Series of related incidents (Article 88):
If multiple incidents with same root cause occur, manufacturers may submit:
- Initial reports for first few incidents
- Trend report for subsequent similar events
- Periodic summary reports
- Must be approved by competent authority

IVD incorrect results:
For in vitro diagnostic devices:
- Incorrect results leading to inappropriate clinical decision
- False positive causing unnecessary treatment
- False negative causing delayed diagnosis
- Must consider clinical impact on patient management

Reporting destinations:

EUDAMED (European Database on Medical Devices):
When EUDAMED is fully functional:
- Electronic reporting portal for all EU member states
- Real-time notification to all competent authorities
- Centralized incident database
- Automatic distribution to affected countries

National competent authorities (current system):
Until EUDAMED full implementation:
- Report to competent authority in country where incident occurred
- Report to competent authority in manufacturer's country
- May need to report to multiple authorities
- Each country may have specific portal or format

Examples of reportable serious incidents:

Device malfunction leading to harm:
- Infusion pump delivers wrong dose causing patient death
- Pacemaker battery fails prematurely requiring replacement surgery
- Surgical instrument breaks during procedure causing internal injury
- Diagnostic software error causing misdiagnosis and wrong treatment

Labeling inadequacy:
- Missing contraindication leads to device use in high-risk patient
- Unclear instructions cause user error and patient harm
- Inadequate warnings about known risks
- Translation errors leading to misuse

Sterility failure:
- Sterile device found to be contaminated causing infection
- Sterilization validation failure affecting device batch
- Packaging breach allowing microbial ingress

Material or design defect:
- Implant fractures inside patient body
- Material degradation causing toxic release
- Coating delamination causing embolic event
- Electrical insulation failure causing shock

Who must report serious incidents:

Manufacturers:
Primary responsibility for all incident reporting and investigation.

Authorized Representatives (EU AR):
May submit reports on behalf of non-EU manufacturers but does not replace manufacturer's responsibility.

Healthcare institutions and professionals:
In many EU countries, also required to report serious incidents to national authorities. Manufacturer still must investigate and report.
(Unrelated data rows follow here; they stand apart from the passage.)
Lemma set_set ps k v :
  URLSearchParams_set (URLSearchParams_set ps k v) k v = URLSearchParams_set ps k v.
Proof.
  induction ps as [|[k0 v0] ps IH].
  - cbn. now rewrite String.eqb_refl.
  - rewrite set_unfold_cons. destruct (String.eqb k0 k) eqn:E.
    + rewrite set_unfold_cons, String.eqb_refl. f_equal.
      apply (filter_other_set_fresh _ k v). apply named_filter_none.
    + rewrite set_unfold_cons, E. now rewrite IH.
Qed.

(** X7.  The return URL built by the redirect flow is the home page's URL
    with exactly one [from_shortener] parameter, valued [true], whatever
    the home page's query held; every other parameter reads as before,
    origin, path and fragment are kept, and building it again from the
    result changes nothing. *)
Theorem returnUrl_carries_one_marker (home : URL) :
  URLSearchParams_get (search (returnUrl home)) "from_shortener" = Some "true" /\
  List.filter (fun p => String.eqb (fst p) "from_shortener") (search (returnUrl home))
  = [("from_shortener", "true")] /\
  (forall k, k <> "from_shortener" ->
     URLSearchParams_get (search (returnUrl home)) k
     = URLSearchParams_get (search home) k) /\
  origin (returnUrl home) = origin home /\
  pathname (returnUrl home) = pathname home /\
  hash (returnUrl home) = hash home /\
  returnUrl (returnUrl home) = returnUrl home.
Proof.
  unfold returnUrl. cbn [search origin pathname hash].
  split; [apply URLSearchParams_get_set|].
  split; [apply named_after_set|].
  split; [intros k Hk; now apply get_set_other|].
  repeat split. now rewrite set_set.
Qed.

Lemma returnUrl_carries_one_marker_witness :
  let home := mkURL "https://mywebsite.com" "/"
                [("from_shortener", "false"); ("ref", "mail");
                 ("from_shortener", "maybe")] "#top" in
  search (returnUrl home) = [("from_shortener", "true"); ("ref", "mail")] /\
  URLSearchParams_get (search (returnUrl home)) "ref" = Some "mail".
Proof.
  cbv zeta. split; [reflexivity|].
  destruct (returnUrl_carries_one_marker
              (mkURL "https://mywebsite.com" "/"
                 [("from_shortener", "false"); ("ref", "mail");
                  ("from_shortener", "maybe")] "#top"))
    as (_ & _ & H & _).
  rewrite (H "ref"); [reflexivity | discriminate].
Defined.

(** X8.  The age check has no lower bound.  For a grant stamped [t] as the
    gate writes it, access valid at some time is valid at every earlier
    time, and a grant stamped at or after the current time (a clock set
    back) is always valid. *)
Theorem grant_validity_is_downward_closed
    (m : gmap string string) (t : Z) :
  m !! "access_granted" = Some (Number_toString t) ->
  (forall now now',
     now' <= now -> checkAccess (Items m) now = true ->
     checkAccess (Items m) now' = true) /\
  (forall now, now <= t -> checkAccess (Items m) now = true).
Proof.
  intros Hm. split.
  - intros now now' Hle. rewrite !(checkAccess_stored m t _ Hm).
    unfold dayInMs. rewrite !Z.ltb_lt. lia.
  - intros now Hle. rewrite (checkAccess_stored m t _ Hm).
    unfold dayInMs. rewrite Z.ltb_lt. lia.
Qed.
Importers and distributors:
Must immediately inform manufacturer of any incidents they become aware of.

Consequences of non-reporting or late reporting:

Regulatory actions:
- Warning letters and compliance notices
- Suspension of CE certificate by Notified Body
- Withdrawal of devices from market
- Fines and penalties (varies by member state)
- Criminal prosecution in severe cases

Reputational damage:
- Loss of trust with regulators
- Negative publicity affecting market position
- Customer concerns about safety culture
- Impact on future regulatory approvals

Serious incident reporting best practices:

Proactive surveillance:
- Monitor complaints for patterns
- Analyze returned devices thoroughly
- Review literature and competitor actions
- Maintain vigilance awareness training
- Establish clear escalation procedures

Robust investigation:
- Start investigation immediately upon awareness
- Preserve evidence and device samples
- Interview users and witnesses promptly
- Apply systematic root cause analysis tools
- Consider human factors and use environment

Timely reporting:
- Calculate timeline from true awareness date
- Submit reports before deadline
- Don't wait for complete investigation
- Provide interim reports if needed
- Communicate proactively with authorities

Quality documentation:
- Clear, factual incident descriptions
- Objective assessment without bias
- Complete device identification
- Transparent about uncertainties
- Well-supported conclusions

Continuous improvement:
- Track and trend all incident reports
- Identify systemic issues across product line
- Update risk management files
- Enhance post-market surveillance
- Share lessons learned across organization

Serious incident reporting is not just a regulatory obligation but a fundamental patient safety responsibility. Manufacturers demonstrating robust vigilance systems and transparent reporting build regulatory trust and protect public health.